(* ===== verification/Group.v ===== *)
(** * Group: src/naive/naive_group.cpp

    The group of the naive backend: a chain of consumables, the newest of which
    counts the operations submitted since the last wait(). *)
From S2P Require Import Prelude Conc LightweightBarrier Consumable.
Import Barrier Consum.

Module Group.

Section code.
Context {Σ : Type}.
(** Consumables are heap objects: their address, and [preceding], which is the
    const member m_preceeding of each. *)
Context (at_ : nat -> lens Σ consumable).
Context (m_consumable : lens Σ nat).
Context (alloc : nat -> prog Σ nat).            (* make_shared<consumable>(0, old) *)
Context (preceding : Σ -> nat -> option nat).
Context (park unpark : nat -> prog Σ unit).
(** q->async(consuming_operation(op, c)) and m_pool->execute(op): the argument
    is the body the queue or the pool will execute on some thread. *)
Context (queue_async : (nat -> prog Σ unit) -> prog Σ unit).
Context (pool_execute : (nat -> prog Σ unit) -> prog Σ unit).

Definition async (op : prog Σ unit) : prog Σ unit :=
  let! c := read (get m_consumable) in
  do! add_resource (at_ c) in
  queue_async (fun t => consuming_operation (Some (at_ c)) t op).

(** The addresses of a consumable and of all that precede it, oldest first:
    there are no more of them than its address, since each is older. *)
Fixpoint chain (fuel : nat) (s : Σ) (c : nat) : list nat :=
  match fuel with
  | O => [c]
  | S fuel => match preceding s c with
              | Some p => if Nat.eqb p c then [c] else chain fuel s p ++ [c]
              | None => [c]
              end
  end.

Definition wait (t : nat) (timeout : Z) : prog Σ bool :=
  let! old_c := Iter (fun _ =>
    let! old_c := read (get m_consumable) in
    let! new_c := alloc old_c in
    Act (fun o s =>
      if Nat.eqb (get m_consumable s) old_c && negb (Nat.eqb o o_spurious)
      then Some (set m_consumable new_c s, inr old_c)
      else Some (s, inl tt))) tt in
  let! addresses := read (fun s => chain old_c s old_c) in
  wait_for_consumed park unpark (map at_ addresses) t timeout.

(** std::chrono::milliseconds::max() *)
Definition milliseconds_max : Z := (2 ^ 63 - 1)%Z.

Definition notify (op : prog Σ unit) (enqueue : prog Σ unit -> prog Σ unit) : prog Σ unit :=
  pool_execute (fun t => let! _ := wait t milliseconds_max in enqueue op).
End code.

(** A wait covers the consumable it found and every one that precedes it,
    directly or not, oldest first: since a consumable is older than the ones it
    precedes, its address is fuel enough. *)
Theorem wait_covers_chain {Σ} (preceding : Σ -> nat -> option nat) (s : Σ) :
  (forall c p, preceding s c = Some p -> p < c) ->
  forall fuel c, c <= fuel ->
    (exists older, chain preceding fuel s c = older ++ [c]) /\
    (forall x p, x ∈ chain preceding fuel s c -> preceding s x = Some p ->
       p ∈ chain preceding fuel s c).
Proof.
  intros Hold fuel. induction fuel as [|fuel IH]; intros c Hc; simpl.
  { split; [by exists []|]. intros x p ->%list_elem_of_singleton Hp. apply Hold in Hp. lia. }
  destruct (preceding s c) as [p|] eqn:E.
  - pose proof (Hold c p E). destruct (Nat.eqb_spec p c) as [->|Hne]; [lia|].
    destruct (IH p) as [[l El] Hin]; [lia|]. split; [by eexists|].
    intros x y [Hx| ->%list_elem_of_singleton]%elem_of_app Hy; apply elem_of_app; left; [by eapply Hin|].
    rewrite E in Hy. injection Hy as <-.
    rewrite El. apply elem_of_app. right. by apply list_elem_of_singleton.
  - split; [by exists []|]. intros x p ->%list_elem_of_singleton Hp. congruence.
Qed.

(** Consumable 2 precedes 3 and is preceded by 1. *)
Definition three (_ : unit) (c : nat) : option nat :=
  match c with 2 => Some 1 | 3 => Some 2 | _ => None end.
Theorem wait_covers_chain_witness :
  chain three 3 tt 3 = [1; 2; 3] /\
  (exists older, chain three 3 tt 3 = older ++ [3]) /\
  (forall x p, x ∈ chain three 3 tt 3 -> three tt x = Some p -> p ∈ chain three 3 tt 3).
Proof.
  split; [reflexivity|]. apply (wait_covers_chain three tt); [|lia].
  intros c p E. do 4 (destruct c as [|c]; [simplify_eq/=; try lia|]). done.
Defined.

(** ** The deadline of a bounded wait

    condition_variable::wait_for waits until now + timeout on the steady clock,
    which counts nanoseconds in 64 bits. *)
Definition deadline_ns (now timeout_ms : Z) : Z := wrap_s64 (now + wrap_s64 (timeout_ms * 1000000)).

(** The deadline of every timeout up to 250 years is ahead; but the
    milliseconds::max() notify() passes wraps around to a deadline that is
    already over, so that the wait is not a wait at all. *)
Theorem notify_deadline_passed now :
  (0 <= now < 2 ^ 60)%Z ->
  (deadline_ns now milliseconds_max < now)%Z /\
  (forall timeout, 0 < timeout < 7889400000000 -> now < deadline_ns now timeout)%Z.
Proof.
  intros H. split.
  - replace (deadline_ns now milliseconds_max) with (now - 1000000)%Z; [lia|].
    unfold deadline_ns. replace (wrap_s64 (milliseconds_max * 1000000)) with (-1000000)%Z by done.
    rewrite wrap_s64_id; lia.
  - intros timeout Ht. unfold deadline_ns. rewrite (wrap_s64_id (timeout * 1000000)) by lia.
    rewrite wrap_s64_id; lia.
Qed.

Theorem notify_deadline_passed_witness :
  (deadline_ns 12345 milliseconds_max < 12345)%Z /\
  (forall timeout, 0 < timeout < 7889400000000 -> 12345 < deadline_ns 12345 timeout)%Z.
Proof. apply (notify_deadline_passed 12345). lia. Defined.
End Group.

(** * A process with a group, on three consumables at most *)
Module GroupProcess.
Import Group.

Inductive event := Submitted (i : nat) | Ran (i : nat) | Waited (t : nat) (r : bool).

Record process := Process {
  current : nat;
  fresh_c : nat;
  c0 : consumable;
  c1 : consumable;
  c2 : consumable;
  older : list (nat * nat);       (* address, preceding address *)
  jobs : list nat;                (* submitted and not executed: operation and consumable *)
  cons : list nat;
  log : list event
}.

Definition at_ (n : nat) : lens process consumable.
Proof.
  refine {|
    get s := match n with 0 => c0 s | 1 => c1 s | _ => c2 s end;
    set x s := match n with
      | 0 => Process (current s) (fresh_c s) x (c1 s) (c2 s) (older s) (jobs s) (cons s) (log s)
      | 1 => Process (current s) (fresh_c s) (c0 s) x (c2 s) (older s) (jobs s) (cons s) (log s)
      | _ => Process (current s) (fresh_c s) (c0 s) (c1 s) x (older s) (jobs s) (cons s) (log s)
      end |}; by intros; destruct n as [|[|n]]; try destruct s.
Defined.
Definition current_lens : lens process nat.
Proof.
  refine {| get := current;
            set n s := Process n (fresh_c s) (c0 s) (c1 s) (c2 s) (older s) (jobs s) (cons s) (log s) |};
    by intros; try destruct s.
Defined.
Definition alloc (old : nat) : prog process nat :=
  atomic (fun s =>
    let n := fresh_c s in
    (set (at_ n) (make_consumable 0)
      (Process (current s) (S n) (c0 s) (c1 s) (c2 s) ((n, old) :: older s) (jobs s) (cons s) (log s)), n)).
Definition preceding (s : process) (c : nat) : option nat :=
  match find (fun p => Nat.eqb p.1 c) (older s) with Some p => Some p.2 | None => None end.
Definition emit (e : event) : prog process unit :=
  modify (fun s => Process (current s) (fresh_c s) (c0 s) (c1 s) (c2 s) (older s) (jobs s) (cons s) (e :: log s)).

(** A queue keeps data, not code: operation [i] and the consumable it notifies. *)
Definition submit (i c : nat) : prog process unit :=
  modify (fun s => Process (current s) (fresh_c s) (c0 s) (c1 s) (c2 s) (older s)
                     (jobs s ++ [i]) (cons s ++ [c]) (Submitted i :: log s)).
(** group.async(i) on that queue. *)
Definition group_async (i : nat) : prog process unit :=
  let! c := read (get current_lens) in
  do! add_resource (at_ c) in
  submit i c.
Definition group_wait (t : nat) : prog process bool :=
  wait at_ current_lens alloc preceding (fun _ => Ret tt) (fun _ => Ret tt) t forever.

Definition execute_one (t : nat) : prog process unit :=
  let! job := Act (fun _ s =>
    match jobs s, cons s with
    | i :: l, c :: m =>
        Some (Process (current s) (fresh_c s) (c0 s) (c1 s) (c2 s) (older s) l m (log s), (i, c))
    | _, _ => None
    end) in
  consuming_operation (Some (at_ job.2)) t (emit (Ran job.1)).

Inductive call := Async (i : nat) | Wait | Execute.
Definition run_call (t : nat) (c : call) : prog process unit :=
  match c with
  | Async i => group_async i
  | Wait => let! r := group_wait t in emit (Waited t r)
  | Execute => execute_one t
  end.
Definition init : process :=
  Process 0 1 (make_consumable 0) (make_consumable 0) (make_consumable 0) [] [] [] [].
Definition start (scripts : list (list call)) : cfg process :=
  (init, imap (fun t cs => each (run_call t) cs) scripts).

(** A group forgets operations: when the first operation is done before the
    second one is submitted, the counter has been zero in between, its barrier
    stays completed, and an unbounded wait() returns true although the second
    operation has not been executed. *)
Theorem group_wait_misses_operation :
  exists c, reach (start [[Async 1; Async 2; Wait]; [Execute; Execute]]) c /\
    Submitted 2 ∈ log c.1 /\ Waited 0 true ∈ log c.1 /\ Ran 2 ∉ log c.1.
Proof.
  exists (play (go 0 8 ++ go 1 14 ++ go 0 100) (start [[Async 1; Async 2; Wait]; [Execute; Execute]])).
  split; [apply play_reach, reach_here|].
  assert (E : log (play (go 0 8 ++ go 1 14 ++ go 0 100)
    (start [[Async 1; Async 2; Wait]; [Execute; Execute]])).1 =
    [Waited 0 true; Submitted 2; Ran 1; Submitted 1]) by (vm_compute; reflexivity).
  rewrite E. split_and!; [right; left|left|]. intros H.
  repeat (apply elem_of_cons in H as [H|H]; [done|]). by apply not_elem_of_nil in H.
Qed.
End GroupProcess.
---
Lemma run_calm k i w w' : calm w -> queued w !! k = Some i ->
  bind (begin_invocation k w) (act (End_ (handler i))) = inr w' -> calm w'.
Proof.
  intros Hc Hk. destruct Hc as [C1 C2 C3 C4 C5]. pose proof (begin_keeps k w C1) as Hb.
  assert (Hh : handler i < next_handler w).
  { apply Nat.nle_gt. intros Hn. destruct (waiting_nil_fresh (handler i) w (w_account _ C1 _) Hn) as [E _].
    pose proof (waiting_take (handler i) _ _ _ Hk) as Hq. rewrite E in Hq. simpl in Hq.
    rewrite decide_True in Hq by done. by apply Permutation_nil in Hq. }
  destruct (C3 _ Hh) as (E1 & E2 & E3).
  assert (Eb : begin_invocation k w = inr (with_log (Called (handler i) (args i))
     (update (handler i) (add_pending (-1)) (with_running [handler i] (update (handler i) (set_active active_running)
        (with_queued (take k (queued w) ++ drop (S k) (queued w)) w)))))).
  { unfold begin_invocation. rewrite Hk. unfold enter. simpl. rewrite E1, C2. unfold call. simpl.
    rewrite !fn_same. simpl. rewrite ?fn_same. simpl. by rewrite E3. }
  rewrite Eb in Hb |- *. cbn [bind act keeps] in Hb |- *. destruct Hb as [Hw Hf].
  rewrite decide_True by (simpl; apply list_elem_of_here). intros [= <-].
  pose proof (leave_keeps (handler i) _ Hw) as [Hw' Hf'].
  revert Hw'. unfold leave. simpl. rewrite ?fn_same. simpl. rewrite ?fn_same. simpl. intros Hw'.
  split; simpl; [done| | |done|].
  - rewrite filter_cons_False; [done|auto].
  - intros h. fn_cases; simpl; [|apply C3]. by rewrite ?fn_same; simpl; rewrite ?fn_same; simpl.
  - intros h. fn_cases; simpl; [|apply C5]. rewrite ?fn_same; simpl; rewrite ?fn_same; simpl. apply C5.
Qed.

→ TASK DETAILS:
Would you retype exactly the lines above, from the line with "Definition current_lens : lens process nat." to the line with "(Waited t r)", with both end lines kept and nothing more?

→ RESPONSE AREA:
Definition current_lens : lens process nat.
Proof.
  refine {| get := current;
            set n s := Process n (fresh_c s) (c0 s) (c1 s) (c2 s) (older s) (jobs s) (cons s) (log s) |};
    by intros; try destruct s.
Defined.
Definition alloc (old : nat) : prog process nat :=
  atomic (fun s =>
    let n := fresh_c s in
    (set (at_ n) (make_consumable 0)
      (Process (current s) (S n) (c0 s) (c1 s) (c2 s) ((n, old) :: older s) (jobs s) (cons s) (log s)), n)).
Definition preceding (s : process) (c : nat) : option nat :=
  match find (fun p => Nat.eqb p.1 c) (older s) with Some p => Some p.2 | None => None end.
Definition emit (e : event) : prog process unit :=
  modify (fun s => Process (current s) (fresh_c s) (c0 s) (c1 s) (c2 s) (older s) (jobs s) (cons s) (e :: log s)).

(** A queue keeps data, not code: operation [i] and the consumable it notifies. *)
Definition submit (i c : nat) : prog process unit :=
  modify (fun s => Process (current s) (fresh_c s) (c0 s) (c1 s) (c2 s) (older s)
                     (jobs s ++ [i]) (cons s ++ [c]) (Submitted i :: log s)).
(** group.async(i) on that queue. *)
Definition group_async (i : nat) : prog process unit :=
  let! c := read (get current_lens) in
  do! add_resource (at_ c) in
  submit i c.
Definition group_wait (t : nat) : prog process bool :=
  wait at_ current_lens alloc preceding (fun _ => Ret tt) (fun _ => Ret tt) t forever.

Definition execute_one (t : nat) : prog process unit :=
  let! job := Act (fun _ s =>
    match jobs s, cons s with
    | i :: l, c :: m =>
        Some (Process (current s) (fresh_c s) (c0 s) (c1 s) (c2 s) (older s) l m (log s), (i, c))
    | _, _ => None
    end) in
  consuming_operation (Some (at_ job.2)) t (emit (Ran job.1)).

Inductive call := Async (i : nat) | Wait | Execute.
Definition run_call (t : nat) (c : call) : prog process unit :=
  match c with
  | Async i => group_async i
  | Wait => let! r := group_wait t in emit (Waited t r)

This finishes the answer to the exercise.